Le sida n'a imposé quelques lentes adaptations que du fait de sa dimension de catastrophe - un tiers des usagers touchés à la fin des années 80 -, mais n'a pas été l'occasion d'une réforme sensible du dispositif sanitaire et juridique. Il n'a pas été non plus le signal qui aurait dû permettre de limiter le développement fulgurant des hépatites virales dans ce groupe.

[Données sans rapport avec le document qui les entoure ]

Lemma marks_authors r now l d : authors (fold_left (mark_dirty r now) l d) = authors d /\ au_seq (fold_left (mark_dirty r now) l d) = au_seq d.
Proof. revert d. induction l as [|x l IH]; intros d; cbn; [done|]. apply (IH (mark_dirty r now d x)). Qed.
Lemma contribute_authors now e ps d : authors (fold_left (contribute now e) ps d) = authors d /\ au_seq (fold_left (contribute now e) ps d) = au_seq d.
Proof.
  revert d. induction ps as [|[a b] ps IH]; intros d; cbn [fold_left]; [done|]. destruct (IH (contribute now e d (a, b))) as [-> ->].
  unfold contribute. destruct (a =? b); [done|]. destruct (existsb _ _); [done|]. by destruct (scope_of e).
Qed.
Lemma written_directory now e ids d : authors (written now e ids (reassign now e d)) = authors d /\ au_seq (written now e ids (reassign now e d)) = au_seq d.
Proof.
  unfold written, mark_dirty. cbn [with_dirty authors au_seq]. destruct (contribute_authors now e (combinations2 (map fst ids))
    (with_pubs (fun l => l ++ new_pubs e ids (reassign now e d)) (reassign now e d))) as [-> ->].
  cbn. unfold reassign. destruct (moves e d); [|done]. destruct (scope_of e). apply marks_authors.
Qed.
Lemma moves_written now e ids d : moves e d = false -> moves e (written now e ids d) = false.
Proof.
  intros H. unfold written. rewrite moves_marked. unfold moves, entity_scopes. rewrite contribute_pubs.
  apply (moves_publish e (new_pubs e ids d) d); [apply new_pubs_scope|done].
Qed.
Lemma written_logged now e ids d a b : In (a, b) (combinations2 (map fst ids)) -> a <> b -> logged (en_id e) a b (written now e ids d).
Proof. intros Hin Hne. exact (contribute_all_logs now e _ _ a b Hne (or_introl Hin)). Qed.

Lemma pairs_eq {A B} (l l' : list (A * B)) : map fst l = map fst l' -> map snd l = map snd l' -> l = l'.
Proof.
  revert l'. induction l as [|[x y] l IH]; intros [|[x' y'] l'] H1 H2; try done. cbn in *. injection H1 as -> H1. injection H2 as -> H2. by rewrite (IH l').
Qed.
Lemma all_found (f : string -> option Z) (ids : list (Z * Z)) names : map (fun x => Some x.1) ids = map f names -> Forall (fun n => is_Some (f n)) names.
Proof.
  revert ids. induction names as [|n names IH]; intros [|x ids] H; try done. cbn in H. injection H as H1 H2. constructor.
  - rewrite <- H1. by eexists.
  - by apply (IH ids).
Qed.
(** A state that holds all of a work's artifacts. *)
Definition holds (e : Entity) (ids : list (Z * Z)) d : Prop :=
  moves e d = false /\ (forall i, In i (map fst ids) -> i ∈ map pb_author (List.filter (of_entity (en_id e)) (pubs d))) /\
  (forall a b, In (a, b) (combinations2 (map fst ids)) -> a <> b -> logged (en_id e) a b d).
Lemma written_holds now e ids d : holds e ids (written now e ids (reassign now e d)).
Proof.
  split; [apply moves_written, moves_reassign|]. split; [intros i; apply written_authors|intros a b; apply written_logged].
Qed.
Lemma holds_same e ids d d' : same_graph d d' -> holds e ids d -> holds e ids d'.
Proof. intros (H1 & _ & H3 & _). unfold holds, moves, entity_scopes, logged. by rewrite H1, H3. Qed.
Lemma written_noop now e ids d : holds e ids d -> reassign now e d = d /\ new_pubs e ids d = [] /\
  pubs (written now e ids d) = pubs d /\ edges (written now e ids d) = edges d /\ contribs (written now e ids d) = contribs d.
Proof.
  intros (Hm & Hp & Hl). unfold reassign. rewrite Hm. split; [done|]. pose proof (new_pubs_none e ids d Hp) as Hn. split; [done|].
  unfold written. rewrite Hn. set (d' := with_pubs (fun l => l ++ []) d). rewrite (contribute_noop now e _ d') by exact Hl.
  cbn. split; [apply app_nil_r|done].
Qed.
(** The two ways a write can be empty, and the way it runs. *)
Lemma written_cases v2 force now e d s : directory d -> write_coauthor_artifacts loads v2 force now e (clean d) = (Ok tt, s) ->
  (forall now' d', write_coauthor_artifacts loads v2 force now' e (clean d') = (Ok tt, clean d')) \/
  exists names, force || v2 = true /\ authors_of loads e = Ok names /\ (2 <= List.length names)%nat /\
    Forall (fun n => truthy (name_key n) = true) (firstn MAX_AUTHORS_FOR_COAUTH names).
Proof.
  intros Hd H. destruct (force || v2) eqn:Hf.
  2:{ left. intros. apply orb_false_iff in Hf as [-> ->]. done. }
  unfold write_coauthor_artifacts in *. replace (negb force && negb v2) with false in * by (destruct force, v2; done).
  destruct (authors_of loads e) as [names|x]; [|done]. destruct (Nat.ltb_spec (List.length names) 2) as [Hl|Hl].
  - left. intros. rewrite run_lift_ok. apply Nat.ltb_lt in Hl. by rewrite Hl.
  - right. exists names. split; [done|]. split; [done|]. split; [done|]. rewrite run_lift_ok in H.
    replace (List.length names <? 2)%nat with false in H by (symmetry; apply Nat.ltb_ge; lia).
    destruct (resolve_authors now (firstn MAX_AUTHORS_FOR_COAUTH names) 1 (clean d)) as [[ids|x] s1] eqn:Er; [by eapply resolved_names|].
    by rewrite (run_fails _ _ _ _ _ Er) in H.
Qed.

(** C14: writing is idempotent. When the artifacts of a work have been written, to a
    well-formed directory and committed, writing them again, at any later time,
    succeeds and changes no author's identity, no publication, no edge or its weight
    and no row of the log. *)
Theorem rewrite_adds_nothing v2 force now now' e d s : directory d ->
  write_coauthor_artifacts loads v2 force now e (clean d) = (Ok tt, s) ->
  exists s', write_coauthor_artifacts loads v2 force now' e (clean (sess_db s)) = (Ok tt, s') /\
    map identity (authors (sess_db s')) = map identity (authors (sess_db s)) /\ pubs (sess_db s') = pubs (sess_db s) /\
    edges (sess_db s') = edges (sess_db s) /\ contribs (sess_db s') = contribs (sess_db s).
Proof.
  intros Hd H. destruct (written_cases _ _ _ _ _ _ Hd H) as [Hnoop|(names & Hf & Ha & Hl & Hn)]; [eexists; split; [apply Hnoop|done]|].
  destruct (resolve_runs now _ 1 d Hd Hn) as (ids & d1 & E1 & Hd1 & _ & _ & Hm1 & Hp1 & _).
  rewrite (write_runs _ _ _ _ _ _ _ _ Hf Ha Hl E1) in H. cbv zeta in H.
  case_bool_decide as Hnd; [|done]. injection H as <-. cbn [sess_db]. set (d3 := written now e ids (reassign now e d1)).
  destruct (written_directory now e ids d1) as [Hau Hsq]. fold d3 in Hau, Hsq.
  assert (Hd3 : directory d3) by (unfold directory; by rewrite Hau, Hsq).
  assert (Hid : forall n, id_of d3 n = id_of d1 n) by (intros n; unfold id_of; by rewrite Hau).
  destruct (resolve_runs now' _ 1 d3 Hd3 Hn) as (ids' & d4 & E4 & _ & Hx & Hs & Hm4 & Hp4 & Hi4).
  rewrite <- (map_ext _ _ Hid) in Hm1. pose proof (same_ids _ _ _ _ _ Hm1 Hm4 Hx) as Hfst.
  assert (ids' = ids) as ->.
  { apply pairs_eq; [done|congruence]. }
  destruct (written_noop now' e ids d4 (holds_same _ _ _ _ Hs (written_holds now e ids d1))) as (Hr & Hnew & Hw1 & Hw2 & Hw3).
  pose proof (write_runs v2 force now' e names ids d3 d4 Hf Ha Hl E4) as E. cbv zeta in E. rewrite Hr, Hnew in E.
  eexists. split; [exact E|]. cbn [sess_db]. rewrite Hw1, Hw2, Hw3. destruct Hs as (S1 & S2 & S3 & _).
  split; [|done]. destruct (written_directory now' e ids d4) as [Hau4 _]. rewrite Hr in Hau4. rewrite Hau4. apply Hi4.
  by eapply all_found.
Qed.
End identity.

Lemma rewrite_adds_nothing_witness :
  exists s s', write_coauthor_artifacts (F := Z) ex_loads true false 5 (ex_work 11 (Some 7) "w2") (clean ex_db) = (Ok tt, s) /\
    map edge_row (edges (sess_db s)) = [(1, 2, 1); (1, 3, 1); (2, 3, 1)] /\
    write_coauthor_artifacts ex_loads true false 9 (ex_work 11 (Some 7) "w2") (clean (sess_db s)) = (Ok tt, s') /\
    edges (sess_db s') = edges (sess_db s).
Proof.
  assert (Hd : directory ex_db) by (split; constructor).
  destruct (write_coauthor_artifacts (F := Z) ex_loads true false 5 (ex_work 11 (Some 7) "w2") (clean ex_db)) as [r s] eqn:E.
  assert (Hr : r = Ok tt) by (apply (f_equal fst) in E; vm_compute in E; congruence). subst r.
  destruct (rewrite_adds_nothing ex_loads true false 5 9 (ex_work 11 (Some 7) "w2") ex_db s Hd E) as (s' & E' & _ & _ & He & _).
  exists s, s'. split; [reflexivity|]. split; [|by split].
  change s with (snd (@Ok unit tt, s)). rewrite <- E. vm_compute. reflexivity.
Defined.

Quelques éléments se sont transformés : côté toxicomanes, la prise de conscience des risques liés au sida, l'adaptation progressive des comportements ; côté réponse sociale, le développement des techniques de substitution et des réseaux ville-hôpital. Mais la situation des usagers reste lourdement critique en termes de relations avec les soins, la maladie et la santé. Ils n'ont accès ni à la santé ni à la maladie. Avoir accès à la maladie signifiant tout d'abord pouvoir être malade et espérer s'en remettre. De là toute l'importance des structures à " bas seuil d'exigence " telles que la Boutique (un lieu d'accueil pour toxicomanes à Paris géré par l'association Charonne) ou l'antenne mobile de Charonne, qui offrent l'opportunité d'une pédagogie préventive et, quand cela est possible, un accompagnement actif vers les structures thérapeutiques.

Les toxicomanes subissent les conséquences les plus dures des années de crise : la dite fracture sociale s'exprime ici autant par l'errance et la misère absolue que par le crack ou le travail sexuel aux portes des hôpitaux. Le sentiment très fort existe, chez eux, d'avoir été abandonnés.